- _Assignment_: Your answer should be each line of the entries that contains the word "apply", copied in full.

[Excerpts from a dataset]
◇ ◇ ◇

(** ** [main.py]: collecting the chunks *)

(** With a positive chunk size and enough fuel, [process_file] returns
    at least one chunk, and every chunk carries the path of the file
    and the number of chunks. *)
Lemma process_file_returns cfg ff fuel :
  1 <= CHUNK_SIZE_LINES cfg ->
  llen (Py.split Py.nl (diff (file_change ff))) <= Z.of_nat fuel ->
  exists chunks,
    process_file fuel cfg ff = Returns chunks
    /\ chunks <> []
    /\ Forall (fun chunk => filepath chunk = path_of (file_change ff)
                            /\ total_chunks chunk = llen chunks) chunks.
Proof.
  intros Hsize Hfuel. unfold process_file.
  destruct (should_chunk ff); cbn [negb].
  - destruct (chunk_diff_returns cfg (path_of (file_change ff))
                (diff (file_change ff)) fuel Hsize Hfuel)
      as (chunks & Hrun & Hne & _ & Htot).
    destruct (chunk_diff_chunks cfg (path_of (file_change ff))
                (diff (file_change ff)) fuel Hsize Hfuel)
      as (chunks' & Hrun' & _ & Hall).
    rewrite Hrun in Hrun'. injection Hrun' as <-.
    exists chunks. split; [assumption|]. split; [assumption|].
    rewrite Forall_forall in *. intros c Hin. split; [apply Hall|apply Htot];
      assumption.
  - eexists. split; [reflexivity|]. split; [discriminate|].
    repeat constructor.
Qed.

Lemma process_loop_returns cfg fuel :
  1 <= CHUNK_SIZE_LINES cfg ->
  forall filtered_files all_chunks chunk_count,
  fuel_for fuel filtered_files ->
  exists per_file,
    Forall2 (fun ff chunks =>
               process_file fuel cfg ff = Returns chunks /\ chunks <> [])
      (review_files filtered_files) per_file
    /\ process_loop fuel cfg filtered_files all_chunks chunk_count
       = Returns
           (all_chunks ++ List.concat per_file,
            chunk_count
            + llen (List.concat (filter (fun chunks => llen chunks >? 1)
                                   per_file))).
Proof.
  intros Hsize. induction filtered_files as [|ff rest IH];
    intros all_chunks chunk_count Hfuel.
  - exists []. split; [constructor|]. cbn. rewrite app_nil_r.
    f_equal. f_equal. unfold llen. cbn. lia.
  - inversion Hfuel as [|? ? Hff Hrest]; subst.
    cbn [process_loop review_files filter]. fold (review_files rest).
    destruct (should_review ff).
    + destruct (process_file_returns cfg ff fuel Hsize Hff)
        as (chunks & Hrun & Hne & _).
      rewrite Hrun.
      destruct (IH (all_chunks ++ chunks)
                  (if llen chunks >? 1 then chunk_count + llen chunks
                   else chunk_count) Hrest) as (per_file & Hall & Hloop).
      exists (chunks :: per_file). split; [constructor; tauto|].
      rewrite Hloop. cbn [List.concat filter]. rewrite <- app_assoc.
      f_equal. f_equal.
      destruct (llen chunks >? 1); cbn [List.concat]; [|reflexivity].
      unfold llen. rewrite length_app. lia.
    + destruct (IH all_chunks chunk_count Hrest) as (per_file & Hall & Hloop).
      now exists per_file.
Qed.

◇ ◇ ◇

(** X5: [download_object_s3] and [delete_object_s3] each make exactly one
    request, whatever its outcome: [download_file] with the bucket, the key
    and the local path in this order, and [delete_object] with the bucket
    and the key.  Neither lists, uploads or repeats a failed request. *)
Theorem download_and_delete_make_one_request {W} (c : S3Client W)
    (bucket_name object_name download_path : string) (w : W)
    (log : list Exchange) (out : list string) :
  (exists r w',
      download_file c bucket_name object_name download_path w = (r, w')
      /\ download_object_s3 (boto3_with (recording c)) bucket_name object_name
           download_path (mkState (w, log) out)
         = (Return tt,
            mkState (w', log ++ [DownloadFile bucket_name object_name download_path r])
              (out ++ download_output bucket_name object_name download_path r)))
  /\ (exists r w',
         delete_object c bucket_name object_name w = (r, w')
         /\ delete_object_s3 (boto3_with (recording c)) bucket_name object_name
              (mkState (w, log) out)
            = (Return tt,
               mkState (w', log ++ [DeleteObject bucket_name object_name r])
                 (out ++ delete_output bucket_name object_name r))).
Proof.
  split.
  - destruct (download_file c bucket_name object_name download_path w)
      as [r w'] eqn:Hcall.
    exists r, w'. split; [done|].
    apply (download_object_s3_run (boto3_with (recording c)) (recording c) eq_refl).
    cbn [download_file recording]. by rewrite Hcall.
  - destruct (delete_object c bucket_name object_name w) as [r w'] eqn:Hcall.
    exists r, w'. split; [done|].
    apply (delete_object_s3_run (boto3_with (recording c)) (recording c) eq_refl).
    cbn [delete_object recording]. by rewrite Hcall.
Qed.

◇ ◇ ◇

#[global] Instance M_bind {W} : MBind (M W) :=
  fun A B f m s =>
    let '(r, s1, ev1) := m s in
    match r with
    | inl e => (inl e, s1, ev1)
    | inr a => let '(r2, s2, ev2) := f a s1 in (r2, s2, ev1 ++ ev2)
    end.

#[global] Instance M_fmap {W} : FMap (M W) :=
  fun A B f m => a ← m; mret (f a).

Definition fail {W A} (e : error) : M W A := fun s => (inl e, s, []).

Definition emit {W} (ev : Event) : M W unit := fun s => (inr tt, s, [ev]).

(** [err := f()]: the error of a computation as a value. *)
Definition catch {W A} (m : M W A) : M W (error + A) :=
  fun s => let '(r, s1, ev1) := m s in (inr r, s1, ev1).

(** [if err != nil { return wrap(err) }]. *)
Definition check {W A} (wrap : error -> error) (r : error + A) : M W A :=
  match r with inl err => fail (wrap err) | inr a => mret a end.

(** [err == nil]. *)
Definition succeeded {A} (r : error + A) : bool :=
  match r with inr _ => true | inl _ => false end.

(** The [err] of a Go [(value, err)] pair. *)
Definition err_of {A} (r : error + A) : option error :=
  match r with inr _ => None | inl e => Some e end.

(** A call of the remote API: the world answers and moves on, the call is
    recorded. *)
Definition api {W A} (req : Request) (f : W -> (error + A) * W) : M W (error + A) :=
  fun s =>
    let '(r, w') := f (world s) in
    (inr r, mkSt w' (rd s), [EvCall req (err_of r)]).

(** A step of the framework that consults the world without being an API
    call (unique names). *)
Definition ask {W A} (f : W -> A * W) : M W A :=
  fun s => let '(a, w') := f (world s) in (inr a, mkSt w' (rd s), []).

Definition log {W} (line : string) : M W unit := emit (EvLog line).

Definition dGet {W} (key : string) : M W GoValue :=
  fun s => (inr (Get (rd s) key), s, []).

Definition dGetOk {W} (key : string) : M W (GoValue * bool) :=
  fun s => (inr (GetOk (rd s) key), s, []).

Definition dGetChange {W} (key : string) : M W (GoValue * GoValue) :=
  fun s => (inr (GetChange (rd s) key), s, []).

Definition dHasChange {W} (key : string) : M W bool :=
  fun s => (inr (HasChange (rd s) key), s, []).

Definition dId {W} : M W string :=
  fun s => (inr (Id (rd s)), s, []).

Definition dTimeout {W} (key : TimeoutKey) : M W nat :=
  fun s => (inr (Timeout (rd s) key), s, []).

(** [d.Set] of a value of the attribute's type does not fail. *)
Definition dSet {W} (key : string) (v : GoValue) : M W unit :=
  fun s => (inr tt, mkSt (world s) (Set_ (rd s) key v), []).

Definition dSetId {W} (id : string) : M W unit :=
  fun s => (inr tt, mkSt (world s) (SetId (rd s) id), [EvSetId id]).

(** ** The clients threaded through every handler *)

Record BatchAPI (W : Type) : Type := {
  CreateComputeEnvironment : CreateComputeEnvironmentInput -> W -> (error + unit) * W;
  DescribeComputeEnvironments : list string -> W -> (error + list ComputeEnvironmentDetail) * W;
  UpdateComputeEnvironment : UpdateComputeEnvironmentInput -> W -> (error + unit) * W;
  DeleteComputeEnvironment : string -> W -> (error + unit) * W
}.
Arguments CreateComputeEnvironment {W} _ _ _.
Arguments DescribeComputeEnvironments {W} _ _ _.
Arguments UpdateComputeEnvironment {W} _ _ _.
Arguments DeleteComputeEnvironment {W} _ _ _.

◇ ◇ ◇

- _Completed task_:
    rewrite Forall_forall in *. intros c Hin. split; [apply Hall|apply Htot];
    apply (download_object_s3_run (boto3_with (recording c)) (recording c) eq_refl).
    apply (delete_object_s3_run (boto3_with (recording c)) (recording c) eq_refl).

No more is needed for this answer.